SAGO:最初は自分がたまたまスタジオの近くに引っ越したんですけど、そこのオーナーの方がコロナ禍でスタジオを閉めることになって。でも自分は近くに引っ越してきたので絶対にそのスタジオを使いたいと思っていて、そうしたらその方が「自分はやらないからやってくれ」って。最初は経営の方に集中しちゃって音楽を作れなくなったら本末転倒だなと悩んだんですけど、逆に考えたらすごくいい環境になるなとも思ったので、やってみようと。

ーーやってみて今はどんなことを感じています?

SAGO:いろんなバンドの方が来てレコーディングや練習で使ってくれて、ちょっとしたワイワイした感じがあって。他のバンドの活動が見えるので自分のモチベーションも上がりますし、バンドっていいなって思えるから、やってよかったなと思います。

ーー今回、アルバムにも「In REIMEI」という曲がありますが、あれはスタジオのことを歌っているのかなと思ったんですが。

SAGO:そうなんです。曲はシンマくんが作って、私が歌詞を書いて歌を乗せたんですけど、ドラムの藤村(頼正/元シャムキャッツ)さんが「この曲『In REIMEI』っていうタイトルにしたら?」って。私はタイトルも曲も全部自分で作るタイプなんですけど、この曲だけは結構みんなで作った感じがして。激しいナンバーなんですけど、かなり面白い曲になりました。

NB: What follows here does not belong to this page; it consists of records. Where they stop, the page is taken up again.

(** * tvd: the Simpsons-TV daemon (rootfs_pi/tvd.c)

    A shallow embedding of the daemon's control logic: the playback
    supervisor (start / stop / pause / resume of the ffmpeg process group),
    the static-noise transition, the power state machine, the child reaper
    and the tap / double-tap recogniser of the main loop.

    The C program keeps its state in file-level globals and talks to the
    operating system through system calls.  Here the globals are the record
    [Globals], the operating system is the record [Env] of answers (one
    answer per query, indexed by the number of queries made so far), and
    every system call that acts on the outside world appends an [event] to a
    chronological trace.  C functions become computations in the state monad
    [M] over [World]. *)

From Stdlib Require Import ZArith List String Ascii Bool Lia.
From Equations Require Import Equations.
Import ListNotations.
Open Scope string_scope.
Open Scope list_scope.
Open Scope Z_scope.

(** ** Constants (tvd.c, lines 25-43) *)

Definition VIDEO_DIR : string := "/mnt/videos".
Definition FBDEV : string := "/dev/fb0".
Definition AUDIO_DEV : string := "hw:0,0".
Definition TOUCH_DEV : string := "/dev/input/event0".

Definition STATIC_MS : Z := 250.
Definition STATIC_FRAMES : nat := 3.
Definition HOLD_MS : Z := 1200.
Definition DOUBLE_TAP_WINDOW_MS : Z := 320.
Definition SWITCH_POLL_MS : Z := 40.
(** The pass of the loop on a put header followed by its whole payload. *)
Lemma rx_iter_put (st : session) (line rest : list byte)
    (d : list (string * json)) (L : Z) (lr : gmap string json) :
  readline (inbound st) = (line, rest) -> line <> [] ->
  json_loads line = Some (JObj d) ->
  dict_get "t" d = Some (JStr "put") ->
  py_int (default (JInt 0) (dict_get "len" d)) = Ok L ->
  0 <= L <= Z.of_nat (length rest) ->
  ledger_set (default (JStr "clipboard") (dict_get "sel" d))
             (default JNull (dict_get "hash" d)) (last_remote st) = Ok lr ->
  rx_iter st =
    Ok (Continue,
        Session (last_local st) lr (stop_evt st)
          (drop (Z.to_nat L) rest) (outbound st)
          (clipboard st ++
             [set_clip (default (JStr "clipboard") (dict_get "sel" d))
                       (default (JStr "text/plain") (dict_get "mime" d))
                       (take (Z.to_nat L) rest)])).
Proof.
  intros Hrl Hne Hj Ht Hlen HL Hset. unfold rx_iter. rewrite Hrl.
  destruct line; [congruence|]. rewrite Hj. simpl. rewrite Ht. simpl.
  rewrite Hlen. simpl.
  destruct (read_full L rest HL) as [-> Hfull]. simpl.
  rewrite Hfull, Z.eqb_refl. simpl.
  unfold with_inbound at 1. simpl. rewrite Hset. reflexivity.
Qed.

(** The pass of the loop on a put header whose payload is cut short. *)
Lemma rx_iter_short (st : session) (line rest : list byte)
    (d : list (string * json)) (L : Z) :
  readline (inbound st) = (line, rest) -> line <> [] ->
  json_loads line = Some (JObj d) ->
  dict_get "t" d = Some (JStr "put") ->
  py_int (default (JInt 0) (dict_get "len" d)) = Ok L ->
  Z.of_nat (length rest) < L -> L <= bytes_max ->
  rx_iter st = Ok (Break, with_inbound [] st).
Proof.
  intros Hrl Hne Hj Ht Hlen HL Hmax. unfold rx_iter. rewrite Hrl.
  destruct line; [congruence|]. rewrite Hj. simpl. rewrite Ht. simpl.
  rewrite Hlen. simpl. rewrite (read_short L rest HL Hmax). simpl.
  destruct (Z.eqb_spec (Z.of_nat (length rest)) L); [lia|]. reflexivity.
Qed.

(** The pass of the loop on a put header whose payload is cut short and
    whose length the reader refuses: nothing catches the exception. *)
Lemma rx_iter_overflow (st : session) (line rest : list byte)
    (d : list (string * json)) (L : Z) :
  readline (inbound st) = (line, rest) -> line <> [] ->
  json_loads line = Some (JObj d) ->
  dict_get "t" d = Some (JStr "put") ->
  py_int (default (JInt 0) (dict_get "len" d)) = Ok L ->
  Z.of_nat (length rest) < L -> bytes_max < L ->
  rx_iter st = Raise OverflowError.
Proof.
  intros Hrl Hne Hj Ht Hlen HL Hmax. unfold rx_iter. rewrite Hrl.
  destruct line; [congruence|]. rewrite Hj. simpl. rewrite Ht. simpl.
  rewrite Hlen. simpl. rewrite (read_overflow L rest HL Hmax). reflexivity.
Qed.

End Inbound.
Lemma keyspace_size_witness :
  12345 < 810000
  ∧ (∃ key, randomKey referenceConfig 12345 = Some key
            ∧ inKeySpace referenceConfig key)
  ∧ inKeySpace referenceConfig "ZZZZ"
  ∧ ∃ rnd, rnd < 810000 ∧ randomKey referenceConfig rnd = Some "ZZZZ".
Proof.
  assert (inKeySpace referenceConfig "ZZZZ") as Hz.
  { split; [reflexivity|].
    intros c Hc. vm_compute in Hc. vm_compute.
    repeat destruct Hc as [<-|Hc]; tauto. }
  destruct keyspace_size as (_ & _ & _ & _ & Hshape & Hsurj).
  split; [reflexivity|]. split; [exact (Hshape 12345 eq_refl)|].
  split; [exact Hz|]. exact (Hsurj "ZZZZ" Hz).
Defined.

End ReferenceConfig.

(** * The allocation loop *)

Section RadixOk.

Lemma randomKey_radixOk cfg rnd :
  radixOk cfg = true → is_Some (randomKey cfg rnd).
Proof.
  unfold radixOk, randomKey, Js.toStringRadix. intros ->.
  cbn [mbind option_bind]. eauto.
Qed.

Lemma randomKey_radixBad cfg rnd :
  radixOk cfg = false → randomKey cfg rnd = None.
Proof.
  unfold radixOk, randomKey, Js.toStringRadix. by intros ->.
Qed.

Lemma validConfig_radixOk cfg : validConfig cfg → radixOk cfg = true.
Proof.
  intros [[Hlo Hhi] _]. unfold radixOk.
  apply andb_true_intro. split; apply N.leb_le; lia.
Qed.

End RadixOk.

Section Allocation.

Variable cfg : KeyConfig.
Variable rnd : nat → N.          (* the draws of this request *)
Variable has : string → bool.    (* [keys.has] *)
Variable size : nat.             (* [keys.size] *)

Lemma generateLoop_firstFree :
  radixOk cfg = true →
  ∀ fuel attempts,
    (fuel + attempts = size + 2)%nat → (attempts ≤ size + 1)%nat →
    let r := generateLoop fuel cfg rnd has size attempts in
    alloc_outcome r = firstFree cfg rnd has attempts (size + 1 - attempts)
    ∧ (attempts < alloc_draws r ≤ size + 2)%nat
    ∧ (alloc_outcome r = AllocUnavailable → alloc_draws r = (size + 2)%nat)
    ∧ (∀ key, alloc_outcome r = AllocKey key →
              (alloc_draws r ≤ size + 1)%nat).
Proof.
  intros Hok. induction fuel as [|fuel IH]; intros attempts Hfuel Hatt.
  - lia.
  - cbn [generateLoop].
    destruct (randomKey_radixOk cfg (rnd attempts) Hok) as [key Hkey].
    rewrite Hkey. destruct (Nat.ltb_spec size attempts) as [Hlt|Hge].
    + replace (size + 1 - attempts)%nat with 0%nat by lia.
      cbn. repeat split; try lia. done.
    + replace (size + 1 - attempts)%nat
        with (S (size + 1 - S attempts)) by lia.
      unfold firstFree. cbn [seq map List.find]. rewrite Hkey.
      cbn [isFree]. destruct (has key) eqn:Hhas; cbn [negb].
      * specialize (IH (S attempts) ltac:(lia) ltac:(lia)).
        cbn zeta in IH. destruct IH as (Hout & Hdraws & Hun & Hk).
        repeat split; [exact Hout|lia|lia|exact Hun|exact Hk].
      * cbn. repeat split; try lia. done.
Qed.

(** The loop never runs out of the fuel [allocate] gives it. *)
Lemma allocate_terminates :
  alloc_outcome (allocate cfg rnd has size) ≠ AllocOutOfFuel.
Proof.
  unfold allocate. destruct (radixOk cfg) eqn:Hok.
  - destruct (generateLoop_firstFree Hok (size + 2) 0
                ltac:(lia) ltac:(lia)) as (Hout & _).
    rewrite Hout. unfold firstFree.
    destruct (List.find _ _) as [[?|]|]; done.
  - replace (size + 2)%nat with (S (size + 1)) by lia. cbn [generateLoop].
    by rewrite randomKey_radixBad.
Qed.

Lemma allocate_outcome :
  alloc_outcome (allocate cfg rnd has size) = allocate_spec cfg rnd has size.
Proof.
  unfold allocate, allocate_spec. destruct (radixOk cfg) eqn:Hok.
  - destruct (generateLoop_firstFree Hok (size + 2) 0
                ltac:(lia) ltac:(lia)) as (Hout & _).
    rewrite Hout. by rewrite Nat.sub_0_r.
  - replace (size + 2)%nat with (S (size + 1)) by lia. cbn [generateLoop].
    rewrite randomKey_radixBad by done. unfold firstFree.
    replace (size + 1)%nat with (S size) by lia. cbn [seq map List.find].
    by rewrite randomKey_radixBad.
Qed.

Lemma allocate_draws :
  (1 ≤ alloc_draws (allocate cfg rnd has size) ≤ size + 2)%nat
  ∧ (alloc_outcome (allocate cfg rnd has size) = AllocUnavailable →
     alloc_draws (allocate cfg rnd has size) = (size + 2)%nat)
  ∧ (∀ key, alloc_outcome (allocate cfg rnd has size) = AllocKey key →
            (alloc_draws (allocate cfg rnd has size) ≤ size + 1)%nat).
Proof.
  unfold allocate. destruct (radixOk cfg) eqn:Hok.
  - destruct (generateLoop_firstFree Hok (size + 2) 0
                ltac:(lia) ltac:(lia)) as (_ & Hd & Hun & Hk).
    repeat split; [lia|lia|exact Hun|exact Hk].
  - replace (size + 2)%nat with (S (size + 1)) by lia. cbn [generateLoop].
    rewrite randomKey_radixBad by done. cbn. repeat split; try lia; done.
Qed.

(** A key the loop returns is not live. *)
Lemma allocate_key_free key :
  alloc_outcome (allocate cfg rnd has size) = AllocKey key → has key = false.
Proof.
  rewrite allocate_outcome. unfold allocate_spec, firstFree.
  destruct (List.find _ _) as [[k|]|] eqn:Hfind; [|done..].
  intros [= ->]. apply find_some in Hfind as [_ Hfree].
  by apply negb_true_iff in Hfree.
Qed.

(** When every candidate of the budget is live the loop fails. *)
Lemma allocate_exhausted :
  (∀ i, (i ≤ size)%nat →
        ∃ key, randomKey cfg (rnd i) = Some key ∧ has key = true) →
  alloc_outcome (allocate cfg rnd has size) = AllocUnavailable.
Proof.
  intros Hlive. rewrite allocate_outcome. unfold allocate_spec, firstFree.
  destruct (List.find _ _) as [c|] eqn:Hfind; [|done].
  apply find_some in Hfind as [Hin Hfree].
  apply in_map_iff in Hin as (i & <- & Hi%in_seq).
  destruct (Hlive i ltac:(lia)) as (key & Hkey & Hhas).
  rewrite Hkey in Hfree. cbn in Hfree. by rewrite Hhas in Hfree.
Qed.

End Allocation.

(** * Pending timers and live sessions *)

Section Timers.

Lemma deleteKeys_cons {A} tm (L : list Timer) (m : gmap string A) :
  deleteKeys (tm :: L) m = deleteKeys L (delete (t_key tm) m).
Proof. reflexivity. Qed.

Lemma lookup_deleteKeys {A} (L : list Timer) : ∀ (m : gmap string A) k,
  deleteKeys L m !! k = if decide (k ∈ t_key <$> L) then None else m !! k.
Proof.
  induction L as [|tm L IH]; intros m k.
  - destruct (decide (k ∈ t_key <$> [])) as [H|_]; [|done].
    exfalso. by eapply not_elem_of_nil.
  - rewrite deleteKeys_cons, IH, fmap_cons.
    destruct (decide (k ∈ t_key <$> L)) as [H1|H1];
      destruct (decide (k ∈ t_key tm :: (t_key <$> L))) as [H2|H2].
    + done.
    + exfalso. apply H2. by apply list_elem_of_further.
    + apply elem_of_cons in H2 as [->|H2]; [|done]. apply lookup_delete_eq.
    + apply lookup_delete_ne. intros <-. apply H2. apply list_elem_of_here.
Qed.

Lemma deleteKeys_fmap {A B} (f : A → B) (L : list Timer) (m : gmap string A) :
  f <$> deleteKeys L m = deleteKeys L (f <$> m).
Proof.
  revert m. induction L as [|tm L IH]; intros m; [done|].
  by rewrite !deleteKeys_cons, IH, fmap_delete.
Qed.

Lemma elem_of_filter_bool {A} (p : A → bool) (l : list A) x :
  x ∈ List.filter p l ↔ x ∈ l ∧ p x = true.
Proof. rewrite !list_elem_of_In. apply filter_In. Qed.

Lemma NoDup_fmap_filter {A B} (f : A → B) (p : A → bool) (l : list A) :
  NoDup (f <$> l) → NoDup (f <$> List.filter p l).
Proof.
  induction l as [|x l IH]; [done|].
  rewrite fmap_cons, NoDup_cons. intros [Hx Hl]. cbn [List.filter].
  destruct (p x); [|by apply IH].
  rewrite fmap_cons, NoDup_cons. split; [|by apply IH].
  intros (y & Hy & Hin%elem_of_filter_bool)%list_elem_of_fmap.
  apply Hx. apply list_elem_of_fmap. exists y. tauto.
Qed.

(** Two pending timers with the same key are the same timer. *)
Lemma NoDup_key_inj (tms : list Timer) tm1 tm2 :
  NoDup (t_key <$> tms) → tm1 ∈ tms → tm2 ∈ tms →
  t_key tm1 = t_key tm2 → tm1 = tm2.
Proof.
  intros Hnd (i & Hi)%list_elem_of_lookup (j & Hj)%list_elem_of_lookup Hk.
  assert (i = j) as ->; [|congruence].
  eapply NoDup_lookup; [exact Hnd|..].
  - by rewrite list_lookup_fmap, Hi.
  - by rewrite list_lookup_fmap, Hj, Hk.
Qed.

Lemma ttl_pos : 0 < ttl.
Proof. reflexivity. Qed.

Lemma TimersOk_init : TimersOk ∅ [] 0 0.
Proof.
  split; [constructor|]. split.
  - intros tm H. exfalso. by eapply not_elem_of_nil.
  - intros k c o H. by rewrite lookup_empty in H.
Qed.

Lemma TimersOk_generate sess tms now next k :
  sess !! k = None → TimersOk sess tms now next →
  TimersOk (<[k := (now, next)]> sess)
           (tms ++ [{| t_due := now + ttl; t_key := k; t_oid := next |}])
           now (S next).
Proof.
  intros Hk (Hnd & Htm & Hsess). split; [|split].
  - rewrite fmap_app. apply NoDup_app. split; [done|]. split.
    + intros k' (tm & -> & Hin)%list_elem_of_fmap Hk'.
      apply list_elem_of_singleton in Hk'. simpl in Hk'. subst k.
      destruct (Htm tm Hin) as (_ & c & Hc & _). congruence.
    + apply NoDup_singleton.
  - intros tm [Hin|Hin%list_elem_of_singleton]%elem_of_app.
    + destruct (Htm tm Hin) as (Hdue & c & Hc & Hd). split; [done|].
      exists c. split; [|done]. rewrite lookup_insert_ne; [done|].
      intros ->. congruence.
    + subst tm. simpl. pose proof ttl_pos. split; [lia|].
      exists now. by rewrite lookup_insert_eq.
  - intros k' c o. rewrite lookup_insert. case_decide as Hkk.
    + intros [= <- <-]. subst k'. split; [lia|].
      apply elem_of_app. right. by apply list_elem_of_singleton.
    + intros Hs. destruct (Hsess k' c o Hs) as [Ho Hin]. split; [lia|].
      apply elem_of_app. by left.
Qed.

Lemma TimersOk_advance sess tms now next dt :
  TimersOk sess tms now next →
  TimersOk (deleteKeys (List.filter (λ tm, t_due tm <=? now + dt) tms) sess)
           (List.filter (λ tm, negb (t_due tm <=? now + dt)) tms)
           (now + dt) next.
Proof.
  intros (Hnd & Htm & Hsess). split; [|split].
  - by apply NoDup_fmap_filter.
  - intros tm [Hin Hnot]%elem_of_filter_bool.
    apply negb_true_iff, N.leb_gt in Hnot.
    destruct (Htm tm Hin) as (_ & c & Hc & Hd). split; [done|].
    exists c. split; [|done]. rewrite lookup_deleteKeys.
    case_decide as Hdel; [|done]. exfalso.
    apply list_elem_of_fmap in Hdel as (tm' & Hkey & [Hin' Hdue]%elem_of_filter_bool).
    assert (tm = tm') as <- by by eapply NoDup_key_inj.
    apply N.leb_le in Hdue. lia.
  - intros k c o. rewrite lookup_deleteKeys. case_decide as Hdel; [done|].
    intros Hs. destruct (Hsess k c o Hs) as [Ho Hin]. split; [done|].
    apply elem_of_filter_bool. split; [done|].
    apply negb_true_iff. cbn [t_due].
    destruct (N.leb_spec (c + ttl) (now + dt)); [|done].
    exfalso. apply Hdel. apply list_elem_of_fmap.
    exists {| t_due := c + ttl; t_key := k; t_oid := o |}. split; [done|].
    apply elem_of_filter_bool. split; [done|]. by apply N.leb_le.
Qed.

(** A live session has not reached its expiry. *)
Lemma TimersOk_not_expired sess tms now next k c o :
  TimersOk sess tms now next → sess !! k = Some (c, o) → now < c + ttl.
Proof.
  intros (_ & Htm & Hsess) Hs. destruct (Hsess k c o Hs) as [_ Hin].
  by destruct (Htm _ Hin) as [Hdue _].
Qed.

End Timers.

(** * The router variant *)

Section MemFacts.

Local Abbreviation mexpire := (λ s tm, Mem.expire tm s).

Lemma mem_has_true st key :
  Mem.has st key = true ↔ is_Some (Mem.keys st !! key).
Proof. unfold Mem.has. apply bool_decide_eq_true. Qed.

Lemma mem_has_false st key :
  Mem.has st key = false ↔ Mem.keys st !! key = None.
Proof.
  unfold Mem.has. rewrite bool_decide_eq_false. symmetry.
  apply eq_None_not_Some.
Qed.

(** ** The expiration callback *)

Lemma mem_expire_keys tm st :
  Mem.keys (Mem.expire tm st) = delete (t_key tm) (Mem.keys st).
Proof.
  unfold Mem.expire. destruct (Mem.keys st !! t_key tm) eqn:H; [done|].
  by rewrite delete_id.
Qed.

Lemma mem_expire_frame tm st :
  Mem.timers (Mem.expire tm st) = Mem.timers st
  ∧ Mem.now (Mem.expire tm st) = Mem.now st
  ∧ Mem.nextOid (Mem.expire tm st) = Mem.nextOid st.
Proof. unfold Mem.expire. by destruct (Mem.keys st !! t_key tm). Qed.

ーーこの曲を作った時、シンマさんはどんなイメージでしたか?

シンマ:ちょっと、SAGOさんの新しい一面が見れたらなっていうのはあって。あと自分のバックグラウンドには結構重い音楽があったりするので、そういうのを合わせたりするとすごく面白そうだなって。日本だとあまりいないかもしれないですけど、海外のインディーズバンドとか、そういう音像の人たちが増えてるなっていうのも感じますし。自分もそれが好きなんで混ぜてみたら面白いかなと思ってやってみたら結構ハマりましたね。聴く人を選ぶかもしれないけど(笑)。

SAGO:アルバムは曲数が多いので、いろんな曲があった方が私は好きですけどね。海外のソロプロジェクトの人って、作品ごとに曲ががらっと変わるんですけど、そういった面を私も出したいなと思っていたので。